Злость унтера доставляла немалое удовольствие денщику. Он был совершенно уверен, что Штарке, хотя и опытен, не откроет его тайника, в котором накопилось уже семь пистолетов и около двух десятков гранат. Не придет ему мысль – искать в немецкой уборной? Ни в жизнь!
Как-то в средине ноября денщик, пользуясь веселым настроением подвыпившего унтера, сказал:
– Загостился господин обер-лейтенант. Полтора месяца…
– И не дождешься, Аркадий… – Штарке отхлебнул из маленькой чашечки рыжего ячменного кофе, – Керн давно воюет…
– Как это? – искренне удивился денщик.
– Очень просто. Там он нужней оказался. Для нас, немцев, интересы родины превыше всего. Тебе это, Аркадий, не мешает запомнить, – унтер добавил в кофе сахара и неторопливо размешивал его. Тонкая, просвечивающаяся чашечка мелодично позванивала. – Скоро и твоя очередь… Поедешь…
– Скорей бы… – вздохнул денщик. – Кажется, не дождешься…
– Дождешься. Вот как наберем партию побольше… Человек так двести…
– Ого! Двести! Так это не скоро… Приедешь к шапочному разбору, когда не с кем воевать…
– Скоро, Аркаша, скоро… – успокаивал унтер расстроившегося денщика. – Вот посмотришь… Мы форсируем…
Уйдя к себе, Аркадий долго сидел на топчане, курил до тех пор, пока во рту не одеревенело.

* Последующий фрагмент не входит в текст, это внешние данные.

(** C12: Whatever Kubernetes answers, and at every moment of a run: before the role is created
    [CreatePod] looks up and creates only the namespace of the pod, and a run without a role makes no pod; after it,
    the service account, the binding, the secrets, the config maps and the pod it creates are owned by the role, the role and
    no other is bound, to an account it has created, the account is given at most to the pod that was created, and the
    pod gets no token of a service account by itself; and when the pod cannot be created the last call deletes
    the role. A run that returns a pod has not deleted it. *)
Theorem CreatePod_owned `{MapRange} IsNotFound Write IsReady GroupName RBACVersion SecretType TokenKey
    PullIfNotPresent key imageName admin_error user pod podOptions l r :
  trace (CreatePod IsNotFound Write IsReady GroupName RBACVersion SecretType TokenKey PullIfNotPresent
    key imageName admin_error user pod podOptions) l r →
  let before := before_role key user (m_Namespace (p_Meta pod)) in
  (Forall before l ∧ ∀ p, r ≠ Some (Ok p)) ∨
  ∃ l0 role l1, l = l0 ++ mkEvent (CreateClusterRole (role_of key user)) (Ok role) :: l1 ∧
    Forall before l0 ∧
    ((owned_run GroupName RBACVersion role l1 ∧ ∀ e, r ≠ Some (Err e)) ∨
     ∃ l2 a e, l1 = l2 ++ [mkEvent (DeleteClusterRole (m_Name (r_Meta role))) a] ∧
       owned_run GroupName RBACVersion role l2 ∧ (r = None ∨ r = Some (Err e))).
Proof.
  intros Hl before. revert Hl. unfold CreatePod. destruct admin_error as [e|].
  { intros [-> Hr]%trace_Ret. left. split; [constructor|]. naive_solver. }
  intros [[Hl ->]|[(e & Hl & Hr)|[[Hl Hr]|(l1 & role & l2 & -> & Hl1 & Hl2)]]]%trace_prog_bind.
  - apply createRole_trace in Hl as [[Hl _]|(l0 & role & -> & Hl & _)]; [by left|].
    right. exists l0, role, []. split_and!; [done..|]. left. by split; [constructor|].
  - apply createRole_trace in Hl as [[Hl _]|(l0 & role & _ & _ & [?|?])]; [|done..].
    left. split; [done|]. naive_solver.
  - apply createRole_trace in Hl as [[Hl _]|(l0 & role & _ & _ & [?|?])]; [|done..].
    left. split; [done|]. naive_solver.
  - apply createRole_trace in Hl1 as [[_ Hne]|(l0 & role' & -> & Hl0 & [?|[= <-]])]; [by destruct (Hne role)|done|].
    right. exists l0, role, l2. rewrite <- app_assoc. split_and!; [done..|].
    apply trace_bind in Hl2 as [[Hl ->]|(l3 & res & l4 & -> & Hl3 & Hl4)].
    + left. split; [by eapply createPod_owned|done].
    + apply createPod_owned in Hl3. destruct res as [p|e|].
      * apply trace_Ret in Hl4 as [-> Hr]. rewrite app_nil_r. left. split; [done|]. naive_solver.
      * apply trace_bind in Hl4 as [[Hl ->]|(l5 & a & l6 & -> & Hl5 & Hl6)].
        -- apply trace_trigger in Hl as [[-> _]|(a & -> & _)].
           ++ left. rewrite app_nil_r. by split.
           ++ right. exists l3, a, e. split_and!; [done..|]. by left.
        -- apply trace_trigger in Hl5 as [[_ ?]|(a' & -> & _)]; [done|].
           apply trace_Ret in Hl6 as [-> Hr]. rewrite app_nil_r.
           right. exists l3, a', e. split_and!; [done..|]. destruct Hr; auto.
      * apply trace_Ret in Hl4 as [-> Hr]. rewrite app_nil_r. left. split; [done|]. naive_solver.
Qed.
(** The steps of [Stop]. *)
Lemma run_stop_ok s t ok s' p : factory_ok s → threads s !! t = Some p →
  match p with Stop _ | StopLock _ _ | StopPending _ _ | StopDrop _ _ => True | _ => False end →
  run_thread t ok s = Some s' → factory_ok s'.
Proof.
  intros Hok Ht Hp Hrun. unfold run_thread in Hrun. rewrite Ht in Hrun.
  pose proof (ok_threads s Hok t p Ht) as Hth.
  destruct p as [| | | | | | | | |gvk|gvk gid|gvk gid|gvk gid|]; try done; cbn in Hth.
  - case_bool_decide as Hm; [|done]. destruct (informers s !! gvk) as [gid|] eqn:Hgid; injection Hrun as <-;
      [|by apply (goto_ok s t (Stop gvk))].
    apply (update_ok s t (Stop gvk)); [done|done| | |done| |].
    + intros gvk' gid' Hd. by apply lookup_delete_Some in Hd as [_ ?].
    + intros t' _ Ht'. congruence.
    + intros g Hg. destruct (ok_guardeds s Hok gid g Hg) as (_ & Hw & Hc). cbn. split_and!; auto.
    + cbn. split; [|done]. destruct (ok_informers s Hok gvk gid Hgid) as [g Hg].
      rewrite list_lookup_alter_eq, Hg. by eexists.
  - destruct Hth as [Hsome Hm]. destruct (guardeds s !! gid) as [g|] eqn:Hg; [|done]. cbn in Hrun.
    destruct (g_writer g) eqn:Hwr; [|done..]. injection Hrun as <-.
    apply (local_ok s t (StopLock gvk gid)); [done..| |].
    + intros g' Hg'. rewrite Hg in Hg'. injection Hg' as <-.
      destruct (ok_guardeds s Hok gid g Hg) as (_ & Hw & Hc). cbn. split_and!; auto; by rewrite ?Hwr.
    + cbn. rewrite list_lookup_alter_eq, Hg. split; [by eexists|done].
  - destruct Hth as [Hsome Hm]. destruct (guardeds s !! gid) as [g|] eqn:Hg; [|done]. cbn in Hrun.
    case_bool_decide as Hr; [|done]. injection Hrun as <-.
    apply (local_ok s t (StopPending gvk gid)); [done..| |].
    + intros g' Hg'. rewrite Hg in Hg'. injection Hg' as <-.
      destruct (ok_guardeds s Hok gid g Hg) as (_ & Hw & Hc). cbn. split_and!; auto.
    + cbn. rewrite list_lookup_alter_eq, Hg. cbn. eexists. by split_and!.
  - injection Hrun as <-. destruct Hth as (g & Hg & Hw & Hm).
    apply (update_ok s t (StopDrop gvk gid)); [done..| |done| |done].
    + intros t' Hne Ht'. congruence.
    + intros g' Hg'. destruct (ok_guardeds s Hok gid g' Hg') as (_ & Hw' & Hc). cbn. split_and!; auto; done.
Qed.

Всю осень и зиму Аркадий живет в постоянной тревоге. По предложению унтера он давно написал заявление. Больше ничего не оставалось. Всунул голову в петлю… Если в скором времени десанта не будет – петля затянется. Придется ехать… Он повоюет. Фрицы надолго запомнят его.
Ночами Аркадий больше бодрствует, чем спит. Чуть задремав, открывает глаза, прислушивается. Ведь десант должен спуститься с самолетов. А если появятся самолеты, то непременно застонут сирены, захлопают зенитки.
Аркадий уже в который раз продумывает свои действия до каждой мелочи. Ему должен помогать повар Матвей. Но если тот почему-либо не подоспеет, он управится один. Обезвредить унтера, снять часового на воротах немецкого блока, передать товарищам оружие… Все это надо сделать быстро и бесшумно, не вызвав преждевременной тревоги.
Стараясь отогнать безотвязную дремоту, Аркадий выходит. Могильная тишина. В темноте, чуть-чуть разреженной маленькой лампочкой под глубоким абажуром, маячит у ворот часовой. В накинутой поверх шинели плащ-палатке он кажется неуклюжим, похожим на копну.
Аркадий спускается с крыльца к часовому. Они закуривают. Немец курит опасливо, из рукава. Аркадий смотрят на него. Только бы не забыть потом впопыхах его винтовку и подсумки с патронами. Скорей бы… Как томительно ждать.
Не спится в это глухое время и подпольному штабу. Федор после короткого забытья выходит проверить дежурных. Их назначают на каждую ночь командиры взводов. От угла ревира Федор видит около жилого барака две черные тени. Но стоило Федору сделать несколько шагов, как тени исчезли. Будто не было их.
В коридоре барака ни единой души. «Вот дьяволы!..» – улыбается Федор. Он проходит мимо первой комнаты, второй, третьей… Из приоткрытых дверей доносится забористый разноголосый храп.
Когда Федор возвращается, из первой комнаты появляется Степан. Он трет кулаком заспанные глаза и, выйдя из барака, ждет там Федора.
– Всполошили моих дежурных. Чего, говорят, он шляется? Спите, – советует Степан. – Если что, разбужу…
Придя в свою комнату, Федор, не включая света, осторожно пробрался к постели. Поправил хрустящую, набитую стружками подушку, и лег, не снимая брюк.
– Ну как? – спросил Садовников.
– Не спишь? Порядок.
– Какой тут сон? – Садовников сбрасывает с себя одеяло, садится.
– Только сейчас обратил внимание на огнетушители, – сказал Федор. – Ведь это оружие. Если ударить струей в лицо… Надо придать их группам особого назначения.
– Идея, – соглашается Олег Петрович. – Только дождемся ли мы чего? Сдается мне – союзники сюда не полезут. Нет резона…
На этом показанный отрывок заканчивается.